WHAT YOU HAVE TO DO:
Go through the material and copy each line that includes "Types".

SUPPLIED RECORDS:
(* ===== verification/EngineRules.v ===== *)
(** * What the bodies of the AMF do with their tokens

    One rule for every body of the controller up to the tasks it spawns: what it
    needs, what it leaves, and what is left when it dies or waits. *)

From S2P Require Import Prelude Async Ghost Counter Convert ConvertProps SccMap ContextQueue ContextManager.
From S2P Require Import Network NetworkProps NgapMessages NgapContext Tokens NgapEngine NgapExample.
From S2P Require Import EngineProps EngineTermination EngineInvariant.

#[local] Open Scope Z_scope.

Section engine_rules.
Context `{NM : NgapModels} `{NC : !NgapCodec} `{HX : HexCodec} `{BV : BitVecOps}.
Context {Stream MG MU : Type} `{SC : Sctp Stream} `{FS : !FiniteStream Stream} `{SL : !StreamLog Stream}.
Context `{GM : !SccHashMap GlobalRanNodeId GnbContext MG} `{GL : !SccLaws GlobalRanNodeId GnbContext MG}
  `{UM : !SccHashMap Z nat MU} `{UL : !SccLaws Z nat MU}.
Context (debug : bool) (cfg : option AmfConfiguration) (B : Z).

Notation W := (world Stream MG MU).
Implicit Types (w : W) (ρ fr r : gmultiset token) (gnb g : GnbContext) (t : TnlaAssociation Stream).

Notation says := (says debug cfg).
Notation world_ok := (world_ok debug cfg B).
Notation covers := (covers harmless).


(** ** Tasks *)

(** What every task of a registered gNB knows. *)
Definition known gnb : gmultiset token :=
  {[+ Assoc (gnb_tnla gnb); Shared (gnb_shared gnb); Bound (gnb_tnla gnb) (gnb_shared gnb) +]}.

(** What a task is spawned with. *)
Definition task_tokens (t : spawned_task) : gmultiset token :=
  match t with
  | SpawnConnection id => {[+ Assoc id; Conn id None +]}
  | SpawnNgapLoop gnb => known gnb
  | SpawnMessage gnb message => known gnb ⊎ {[+ Msg; Owe (gnb_tnla gnb) (gnb_shared gnb) message +]}
  end.

Definition spawned_tokens w : gmultiset token := total (task_tokens <$> w_spawned w).

(** The invariant of the pool: what was spawned and is not in the pool yet has
    its tokens already. *)
Definition engine_ok w ρ : Prop := world_ok w (ρ ⊎ spawned_tokens w).

(** Where a task may wait: for a message, and for room to send [data]. *)
Inductive stop : Type :=
| Reading (id : Z)
| Writing (id : Z) (data : bytes).

(** The only accesses that may not be ready, on an association that is in the
    table. *)
Definition read_access (id : Z) : W -> option (W * Result (option bytes) TnlaError) :=
  fun w =>
    t ← table w !! id;
    '(t, r) ← read_data t;
    Some (moved id t w, r).

Definition write_access (id : Z) (data : bytes) : W -> option (W * Result unit TnlaError) :=
  fun w =>
    t ← table w !! id;
    '(t, r) ← write_data data None t;
    Some (moved id t w, r).

Inductive parks (r : gmultiset token) : stop -> forall X : Type, (W -> option (W * X)) -> Prop :=
| parks_reading id : Assoc id ∈ r -> parks r (Reading id) _ (read_access id)
| parks_writing id data : Assoc id ∈ r -> parks r (Writing id data) _ (write_access id data).

Definition parked_at (b : stop) (r : gmultiset token) : forall X : Type, (W -> option (W * X)) -> Prop := parks r b.

Lemma parks_frame b r fr X f : parked_at b r X f -> parked_at b (r ⊎ fr) X f.
Proof. intros [id Hid|id data Hid]; constructor; multiset_solver. Qed.

Notation holds := (owns engine_ok parked_at).
Implicit Types (b : option stop).

(** A body that neither waits nor dies; one that is left with [r0] wherever it
    does; one that only waits for room to send. *)
Definition never : option stop -> gmultiset token -> Prop := fun _ _ => False.

Definition left_with r0 : option stop -> gmultiset token -> Prop := fun _ r => covers r0 r.

Definition sending (id : Z) (data : bytes) : option stop -> gmultiset token -> Prop :=
  fun b r => b = Some (Writing id data) /\ covers {[+ Assoc id +]} r.

Definition sending_pdu (id : Z) (pdu : NgapPdu) : option stop -> gmultiset token -> Prop :=
  fun b r => exists data, codec_to_bytes pdu = Ok data /\ sending id data b r.

(** ** Messages that are settled *)

(** What becomes of a message, by what [filed] says of RAN UE ids and [out] of
    answers: an Initial UE Message whose TMSI can be written is filed, any other
    PDU and anything that is no PDU is answered with an Error Indication, unless
    that cannot be encoded. *)
Definition settles (filed : Z -> Prop) (out : bytes -> Prop) (message : bytes) : Prop :=
  let indicated (e : ErrorIndication) := forall data, codec_to_bytes (to_ngap_pdu e) = Ok data -> out data in
  match pdu_from_bytes message with
  | Ok (InitiatingMessage (MsgInitialUeMessage m)) =>
      map_tmsi (iu_five_g_s_tmsi m) <> Panics -> filed (iu_ran_ue_ngap_id m)
  | Ok _ => indicated (new_semantic_error None None)
  | Err e => indicated (build_criticality_diagnostics message e).1
  end.

Lemma settles_mono (filed filed' : Z -> Prop) (out out' : bytes -> Prop) message :
  (forall i, filed i -> filed' i) -> (forall data, out data -> out' data) ->
  settles filed out message -> settles filed' out' message.
Proof.
  intros Hf Ho. unfold settles. destruct (pdu_from_bytes message) as [pdu|e]; [|eauto].
  destruct pdu as [[]| |]; eauto.
Qed.

(** A task has settled the messages that it must. *)
Definition paid id sh message r : Prop :=
  settles (fun i => Filed sh i ∈ r) (fun data => Sent id data ∈ r) message.

Definition clean r : Prop := forall id sh message, Owe id sh message ∈ r -> paid id sh message r.

Definition done_with : unit -> gmultiset token -> Prop := fun _ => clean.

(** The same for a task that has not ended: what it waits to send counts as
    sent. *)
Definition clean_at : option stop -> gmultiset token -> Prop :=
  fun b r => clean (r ⊎ match b with Some (Writing id data) => {[+ Sent id data +]} | _ => ∅ end).

Lemma covers_sub r r' : covers r r' -> r ⊆ r'.
Proof. intros (k & _ & ->). multiset_solver. Qed.

Lemma covers_owe r r' id sh message : covers r r' -> Owe id sh message ∈ r' -> Owe id sh message ∈ r.
Proof. intros (k & Hk & ->) [?|Hin]%gmultiset_elem_of_disj_union; [done|by destruct (Hk _ Hin)]. Qed.

Lemma clean_covers r r' : covers r r' -> clean r -> clean r'.
Proof.
  intros Hr Hc id sh message Hin. apply covers_sub in Hr as Hs. eapply settles_mono; [..|apply Hc; by eapply covers_owe].
  - intros i. simpl. multiset_solver.
  - intros data. simpl. multiset_solver.
Qed.

Lemma covers_closed r0 r r' : covers r r' -> covers r0 r -> covers r0 r'.
Proof. intros Hr Hr0. by eapply covers_trans. Qed.

Lemma closed_left r0 : closed harmless (left_with r0).
Proof. intros b r r'. apply covers_closed. Qed.

Lemma closed_never : closed harmless never.
Proof. by intros b r r' _ ?. Qed.

Lemma closed_clean : closed harmless clean_at.
Proof. intros b r r' Hr. apply clean_covers. by apply covers_frame. Qed.

Lemma clean_left b r : clean r -> clean_at b r.
Proof.
  apply clean_covers. exists match b with Some (Writing id data) => {[+ Sent id data +]} | _ => ∅ end.
  split; [|done]. destruct b as [[]|]; multiset_solver.
Qed.

Lemma sending_left id data b r : sending id data b r -> left_with {[+ Assoc id +]} b r.
Proof. by intros [_ ?]. Qed.

Lemma sending_pdu_left id pdu b r : sending_pdu id pdu b r -> left_with {[+ Assoc id +]} b r.
Proof. intros (data & _ & Hs). by eapply sending_left. Qed.

Lemma tolerant_need {A : Type} (P : A -> Prop) (need : A -> gmultiset token) :
  tolerant harmless (fun a r => P a /\ covers (need a) r).
Proof. intros a r r' Hr [HP Hn]. split; [done|by eapply covers_trans]. Qed.

Lemma tolerant_done : tolerant harmless done_with.
Proof. intros a r r'. apply clean_covers. Qed.

(** [covers] between tokens that are written out. *)
Lemma covers_owed r r' :
  r ⊆ r' ->
  (forall id sh message, (multiplicity (Owe id sh message) r' <= multiplicity (Owe id sh message) r)%nat) ->
  covers r r'.
Proof. intros Hr Ho. apply covers_intro; [done| |apply _]. intros t Ht. by destruct t; try (destruct Ht; exact I). Qed.

Ltac covering :=
  apply covers_owed; [multiset_solver|intros; rewrite ?multiplicity_disj_union;
    repeat (rewrite multiplicity_singleton_ne by (intros [=])); rewrite ?multiplicity_empty; lia].

(** ... and against what a rule left. *)
Ltac covered := eapply covers_trans; [|eassumption]; covering.

(** ** Reading and writing *)

(** An access that spawns nothing. *)
Lemma holds_access {X : Type} L (Q : X -> gmultiset token -> Prop) r (f : W -> W * X) :
  (forall w, w_spawned (f w).1 = w_spawned w) ->
  (forall w fr, world_ok w (r ⊎ fr) -> exists r', world_ok (f w).1 (r' ⊎ fr) /\ Q (f w).2 r') ->
  holds L Q r (access f).
Proof.
  intros Hsp Hf. apply owns_access. intros w fr HI. unfold engine_ok, spawned_tokens in *.
  rewrite Hsp. rewrite <-(assoc_L (⊎)) in HI. destruct (Hf w _ HI) as (r' & HI' & HQ).
  exists r'. by rewrite <-(assoc_L (⊎)).
Qed.

(** Reading only learns what the invariant says. *)
Lemma holds_read {X : Type} L (P : X -> Prop) r (f : W -> X) :
  (forall w fr, world_ok w (r ⊎ fr) -> P (f w)) ->
  holds L (fun x r' => P x /\ covers r r') r (read_state f).
Proof.
  intros Hf. apply holds_access; [done|]. intros w fr HI. exists r.
  split; [done|]. split; [by eapply Hf|apply covers_refl].
Qed.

YOUR SOLUTION:
Implicit Types (w : W) (ρ fr r : gmultiset token) (gnb g : GnbContext) (t : TnlaAssociation Stream).
Implicit Types (b : option stop).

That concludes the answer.